Looking at the logistics, a Beach Volleyball court was the most expensive poll choice. Kickball, Wiffleball, and Ultimate Frisbee could be played on either the already existing baseball diamond or the Town Green. Someone must be paying the Board extensively in free Volleyball clinics, otherwise the court doesn’t make sense.
Citizens of Legacy Park can attest to the throngs of woodland creatures who they share the neighborhood with, the most well known being deer. The court is the perfect place for the deer and other wild animals to relieve themselves, and will soon become a bacteria-filled pit used only by deer and cats. Unless the Board is offering the job of scooping out the court like one would with a cat’s litter box, I can envision the Health Department having major problems with the new installment. The court itself cannot be covered, so what happens during heavy rain? Legacy Park will be pouring money into the pit every time a storm strikes.
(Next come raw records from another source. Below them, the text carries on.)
(** C5 (as amended). An archive request that misses the cache is fetched
    under the inbound request's context with a timeout of ten minutes added:
    the fetch is given up at the latest ten minutes after it is issued, and
    no later than the inbound context is done, whose cancellation it keeps. *)
Theorem zip_fetch_timeout
    (p : Proxy) (wld : World) (r : http.Request) (path : string) (st : State) :
  zipMiss wld (disk st) (cachePath (cacheDir p) path) = true ->
  newRequestError wld (upstreamURL p path) = None ->
  exists req,
    sent (run (handleZip p wld r path) st) = sent st ++ [req]
    /\ http.URL req = upstreamURL p path
    /\ http.Ctx req = context.WithTimeout (http.Ctx r) (now wld) (10 * time.Minute)
    /\ context.cancelAt (http.Ctx req) = context.cancelAt (http.Ctx r)
    /\ (exists dl,
          context.Deadline (http.Ctx req) = Some dl
          /\ dl <= now wld + 10 * time.Minute
          /\ forall d0, context.Deadline (http.Ctx r) = Some d0 -> dl <= d0)
    /\ (exists at_,
          abandonedAt (client p) (now wld) (http.Ctx req) = Some at_
          /\ at_ <= now wld + 10 * time.Minute
          /\ forall t0, context.doneAt (http.Ctx r) = Some t0 -> at_ <= t0).
Proof.
  intros Hmiss Hreq.
  destruct (handleZip_miss_sends p wld r path st Hmiss Hreq) as [Hsent _].
  eexists. split; [exact Hsent |]. cbn [fetchRequest http.URL http.Ctx].
  split; [reflexivity |]. split; [reflexivity |].
  split; [apply WithTimeout_cancelAt |].
  split; [apply WithTimeout_deadline |].
  destruct (WithTimeout_doneAt (http.Ctx r) (now wld) (10 * time.Minute))
    as (a & Ha & Hle & Hpar).
  unfold abandonedAt. rewrite Ha.
  destruct (0 <? Timeout (client p)); cbn.
  - exists (Z.min a (now wld + Timeout (client p))). repeat split; [lia |].
    intros t0 H0. specialize (Hpar t0 H0). lia.
  - exists a. repeat split; assumption.
Qed.

Lemma zip_fetch_timeout_witness :
  exists req,
    sent (run (handleZip exampleProxy (exampleWorld "PK")
                 (exampleRequest "/example.com/@v/v1.0.0.zip" context.Background)
                 "example.com/@v/v1.0.0.zip") (initState (exampleCache []))) = [req]
    /\ context.Deadline (http.Ctx req) = Some (10 * time.Minute).
Proof.
  destruct (zip_fetch_timeout exampleProxy (exampleWorld "PK")
              (exampleRequest "/example.com/@v/v1.0.0.zip" context.Background)
              "example.com/@v/v1.0.0.zip" (initState (exampleCache []))
              ltac:(vm_compute; reflexivity) ltac:(vm_compute; reflexivity))
    as (req & Hs & _ & Hc & _).
  exists req. split; [exact Hs |]. rewrite Hc. reflexivity.
Defined.

(** C5, as first stated, fails: the client of [NewProxy] gives every request
    up after five minutes, and a cancellation of the inbound request (here
    after one second) gives the fetch up at once. *)
Lemma zip_fetch_not_independent :
  let gaveUp (ctx : context.Context) :=
    map (fun req => abandonedAt (client exampleProxy) 0 (http.Ctx req))
        (sent (serve exampleProxy (exampleWorld "PK")
                     (exampleRequest "/example.com/@v/v1.0.0.zip" ctx) ∅)) in
  Timeout (client exampleProxy) = 5 * time.Minute
  /\ gaveUp context.Background = [Some (5 * time.Minute)]
  /\ gaveUp (context.mkContext None (Some time.Second)) = [Some time.Second]
  /\ 5 * time.Minute < 10 * time.Minute
  /\ time.Second < 10 * time.Minute.
Proof. cbv zeta. repeat split; vm_compute; reflexivity. Qed.

(** ** A write that fails *)

Lemma Create_cases (flt : option error) (fs : gmap string os.node) (name : string) :
  (exists err, os.Create flt fs name = (fs, Some err))
  \/ os.Create flt fs name = (<[name := os.File []]> fs, None).
Proof.
  unfold os.Create. destruct flt; [eauto |].
  destruct (os.lookupPath fs name) as [[?|]|];
    destruct (os.parentOf fs name) as [[?|]|]; eauto.
Qed.

Lemma Remove_file (fs : gmap string os.node) (name : string) (c : list byte) :
  os.lookupPath fs name = Some (os.File c) -> os.Remove None fs name = (delete name fs, None).
Proof. unfold os.Remove. now intros ->. Qed.

Lemma Remove_refused (err : error) (fs : gmap string os.node) (name : string) :
  os.Remove (Some err) fs name = (fs, Some err).
Proof. reflexivity. Qed.

(** The copy only touches the temporary file; when it ends without error
    the file holds all of the body, and the body ended cleanly. *)
Lemma copyToBoth_disk (wld : World) (tmpPath : string) (bodyErr : option error)
    (chunks : list (list byte)) :
  forall (written : Z) (st st' : State) (c0 : list byte) (n : Z) (err : option error),
    disk st !! tmpPath = Some (os.File c0) ->
    copyToBoth wld tmpPath chunks bodyErr written st = (Some (n, err), st') ->
    exists c1, disk st' = <[tmpPath := os.File c1]> (disk st)
               /\ (err = None -> c1 = c0 ++ concat chunks /\ bodyErr = None).
Proof.
  induction chunks as [|c chunks IH]; intros written st st' c0 n err H0; cbn [copyToBoth].
  - intros [= <- <- <-]. exists c0. split.
    + symmetry. now apply insert_id.
    + intros ->. now rewrite app_nil_r.
  - destruct (length c =? 0)%nat eqn:El.
    { intros H. destruct (IH _ _ _ _ _ _ H0 H) as (c1 & Hd & Hok).
      exists c1. split; [exact Hd |]. intros E. destruct (Hok E) as [-> ->].
      apply Nat.eqb_eq, nil_length_inv in El. subst c. now split. }
    destruct (clientWrite _ _ c) as [[w1 nw] [e|]].
    { intros [= <- <- <-]. cbn [disk]. exists c0. split; [|discriminate].
      symmetry. now apply insert_id. }
    unfold os.fileWrite. rewrite H0.
    destruct (os.onWrite (faults wld)) as [[room e]|].
    + destruct (length c0 + length c <=? room)%nat.
      * intros H. eapply IH in H; [|cbn [disk]; apply lookup_insert_eq].
        destruct H as (c1 & Hd & Hok). cbn [disk] in Hd.
        rewrite insert_insert_eq in Hd. exists c1. split; [exact Hd |].
        intros E. destruct (Hok E) as [-> ->]. cbn [concat]. now rewrite app_assoc.
      * intros [= <- <- <-]. cbn [disk]. eexists. split; [reflexivity | discriminate].
    + intros H. eapply IH in H; [|cbn [disk]; apply lookup_insert_eq].
      destruct H as (c1 & Hd & Hok). cbn [disk] in Hd.
      rewrite insert_insert_eq in Hd. exists c1. split; [exact Hd |].
      intros E. destruct (Hok E) as [-> ->]. cbn [concat]. now rewrite app_assoc.
Qed.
As if the idea weren’t already a failing one, the location itself doesn’t make any sense either. Legacy Park now owns the equivalent of a large sandbox, destructing the land in front of the baseball diamond. The neighborhood can supply plenty of better places to build a volleyball court where it could be larger and more accessible, including the picnic cove, near the pool, or at the end of the Town Green.
In the end, I can’t see the court getting used enough to be worth the time and money invested. Our current Board of Directors seems to be forced into an arrangement that won’t pay off for anyone.